# [Work instructions]
The word "array" marks the lines to report; pull each of them from the listing.

# [Exercise input]
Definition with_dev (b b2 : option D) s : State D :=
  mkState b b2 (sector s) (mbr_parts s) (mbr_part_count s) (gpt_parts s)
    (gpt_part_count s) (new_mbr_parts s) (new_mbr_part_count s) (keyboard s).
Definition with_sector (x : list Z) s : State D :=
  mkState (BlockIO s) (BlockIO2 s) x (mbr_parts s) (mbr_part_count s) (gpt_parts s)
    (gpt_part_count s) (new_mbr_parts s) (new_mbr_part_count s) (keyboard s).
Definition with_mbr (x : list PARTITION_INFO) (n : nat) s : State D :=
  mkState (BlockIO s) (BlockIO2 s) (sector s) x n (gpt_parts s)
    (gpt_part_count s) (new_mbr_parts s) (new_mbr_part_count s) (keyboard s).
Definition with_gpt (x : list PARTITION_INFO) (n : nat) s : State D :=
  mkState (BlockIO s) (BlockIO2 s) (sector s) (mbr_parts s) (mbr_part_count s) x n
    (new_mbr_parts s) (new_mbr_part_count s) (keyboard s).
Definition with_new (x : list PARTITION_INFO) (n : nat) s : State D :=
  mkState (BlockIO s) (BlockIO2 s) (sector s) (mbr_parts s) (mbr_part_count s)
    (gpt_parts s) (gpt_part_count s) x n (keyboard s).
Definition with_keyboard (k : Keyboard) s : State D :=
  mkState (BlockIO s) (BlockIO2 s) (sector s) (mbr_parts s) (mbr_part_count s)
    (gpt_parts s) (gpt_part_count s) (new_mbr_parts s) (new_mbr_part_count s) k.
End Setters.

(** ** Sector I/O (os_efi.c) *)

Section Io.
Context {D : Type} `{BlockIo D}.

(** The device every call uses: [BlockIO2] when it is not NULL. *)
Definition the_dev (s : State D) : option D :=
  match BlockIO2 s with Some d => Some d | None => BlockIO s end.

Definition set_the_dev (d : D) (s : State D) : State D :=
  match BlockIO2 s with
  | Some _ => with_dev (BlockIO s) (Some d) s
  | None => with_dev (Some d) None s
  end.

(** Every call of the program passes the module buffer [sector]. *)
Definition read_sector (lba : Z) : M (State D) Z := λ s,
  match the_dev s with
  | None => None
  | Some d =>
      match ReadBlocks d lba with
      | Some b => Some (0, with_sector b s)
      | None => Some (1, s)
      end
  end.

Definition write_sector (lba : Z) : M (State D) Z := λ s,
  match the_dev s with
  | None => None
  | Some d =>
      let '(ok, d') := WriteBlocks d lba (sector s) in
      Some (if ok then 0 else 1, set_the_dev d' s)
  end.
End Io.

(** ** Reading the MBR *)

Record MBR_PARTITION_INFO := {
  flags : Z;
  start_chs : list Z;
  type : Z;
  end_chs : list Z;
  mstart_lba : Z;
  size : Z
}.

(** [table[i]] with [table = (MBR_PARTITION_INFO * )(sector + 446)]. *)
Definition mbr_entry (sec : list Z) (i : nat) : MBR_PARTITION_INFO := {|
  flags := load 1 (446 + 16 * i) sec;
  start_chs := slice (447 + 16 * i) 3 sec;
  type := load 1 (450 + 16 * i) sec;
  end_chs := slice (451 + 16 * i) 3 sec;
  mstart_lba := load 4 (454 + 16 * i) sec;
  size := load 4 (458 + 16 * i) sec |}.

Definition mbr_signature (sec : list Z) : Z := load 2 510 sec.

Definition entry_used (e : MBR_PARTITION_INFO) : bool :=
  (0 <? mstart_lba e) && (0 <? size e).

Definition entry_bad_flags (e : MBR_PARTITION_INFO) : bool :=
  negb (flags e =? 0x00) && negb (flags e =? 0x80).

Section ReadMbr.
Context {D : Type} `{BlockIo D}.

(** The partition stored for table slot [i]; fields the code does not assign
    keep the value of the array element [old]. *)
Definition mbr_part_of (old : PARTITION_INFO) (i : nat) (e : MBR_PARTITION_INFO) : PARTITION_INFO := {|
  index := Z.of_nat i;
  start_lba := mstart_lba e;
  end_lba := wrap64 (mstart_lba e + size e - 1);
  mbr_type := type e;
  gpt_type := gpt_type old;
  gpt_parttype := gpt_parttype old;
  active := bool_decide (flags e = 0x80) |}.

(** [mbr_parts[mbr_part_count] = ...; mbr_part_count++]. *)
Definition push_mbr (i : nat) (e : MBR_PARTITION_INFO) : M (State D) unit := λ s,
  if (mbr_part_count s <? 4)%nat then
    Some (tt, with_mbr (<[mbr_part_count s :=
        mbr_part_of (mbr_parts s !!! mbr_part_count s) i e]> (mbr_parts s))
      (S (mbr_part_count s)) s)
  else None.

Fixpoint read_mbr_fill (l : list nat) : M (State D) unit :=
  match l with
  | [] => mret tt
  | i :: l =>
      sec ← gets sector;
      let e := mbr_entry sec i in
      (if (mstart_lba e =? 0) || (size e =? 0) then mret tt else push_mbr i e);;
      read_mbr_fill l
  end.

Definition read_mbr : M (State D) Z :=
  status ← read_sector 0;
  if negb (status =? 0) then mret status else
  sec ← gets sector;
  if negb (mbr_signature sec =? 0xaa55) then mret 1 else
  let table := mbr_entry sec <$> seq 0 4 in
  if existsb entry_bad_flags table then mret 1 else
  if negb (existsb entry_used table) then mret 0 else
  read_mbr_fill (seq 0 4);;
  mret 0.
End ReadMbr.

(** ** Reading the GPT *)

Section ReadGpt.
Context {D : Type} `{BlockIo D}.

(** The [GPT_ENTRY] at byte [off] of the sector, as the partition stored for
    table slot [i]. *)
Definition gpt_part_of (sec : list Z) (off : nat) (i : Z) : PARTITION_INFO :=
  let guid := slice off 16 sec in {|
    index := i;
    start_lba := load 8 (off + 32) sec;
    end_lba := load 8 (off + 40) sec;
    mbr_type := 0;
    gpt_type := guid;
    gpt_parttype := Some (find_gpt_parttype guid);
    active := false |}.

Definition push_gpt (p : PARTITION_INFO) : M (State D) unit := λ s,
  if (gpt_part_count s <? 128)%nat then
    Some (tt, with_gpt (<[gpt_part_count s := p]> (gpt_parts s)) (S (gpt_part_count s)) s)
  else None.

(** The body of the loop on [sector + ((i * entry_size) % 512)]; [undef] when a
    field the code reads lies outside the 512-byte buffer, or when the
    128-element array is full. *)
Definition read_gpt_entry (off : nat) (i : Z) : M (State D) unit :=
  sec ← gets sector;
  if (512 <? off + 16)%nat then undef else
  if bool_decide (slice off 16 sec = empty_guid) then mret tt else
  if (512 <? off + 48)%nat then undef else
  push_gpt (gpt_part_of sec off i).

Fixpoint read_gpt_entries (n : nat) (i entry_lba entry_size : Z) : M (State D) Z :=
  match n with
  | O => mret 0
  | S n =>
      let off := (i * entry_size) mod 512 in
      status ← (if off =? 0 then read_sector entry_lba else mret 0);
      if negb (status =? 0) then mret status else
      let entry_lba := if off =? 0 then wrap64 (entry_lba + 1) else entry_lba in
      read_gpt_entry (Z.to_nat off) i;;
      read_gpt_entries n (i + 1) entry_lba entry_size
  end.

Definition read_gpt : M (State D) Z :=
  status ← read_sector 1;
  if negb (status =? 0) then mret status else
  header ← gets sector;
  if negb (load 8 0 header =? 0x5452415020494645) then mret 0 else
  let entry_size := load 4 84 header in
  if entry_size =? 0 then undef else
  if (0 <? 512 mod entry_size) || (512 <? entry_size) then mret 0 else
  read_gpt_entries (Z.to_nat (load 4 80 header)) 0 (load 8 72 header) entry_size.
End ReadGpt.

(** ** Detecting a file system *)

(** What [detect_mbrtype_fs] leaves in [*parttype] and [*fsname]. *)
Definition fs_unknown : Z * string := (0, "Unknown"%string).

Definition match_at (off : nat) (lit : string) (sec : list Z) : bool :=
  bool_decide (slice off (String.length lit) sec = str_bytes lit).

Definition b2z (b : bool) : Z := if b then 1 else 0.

# [Answer to the problem]
    keep the value of the array element [old]. *)
    128-element array is full. *)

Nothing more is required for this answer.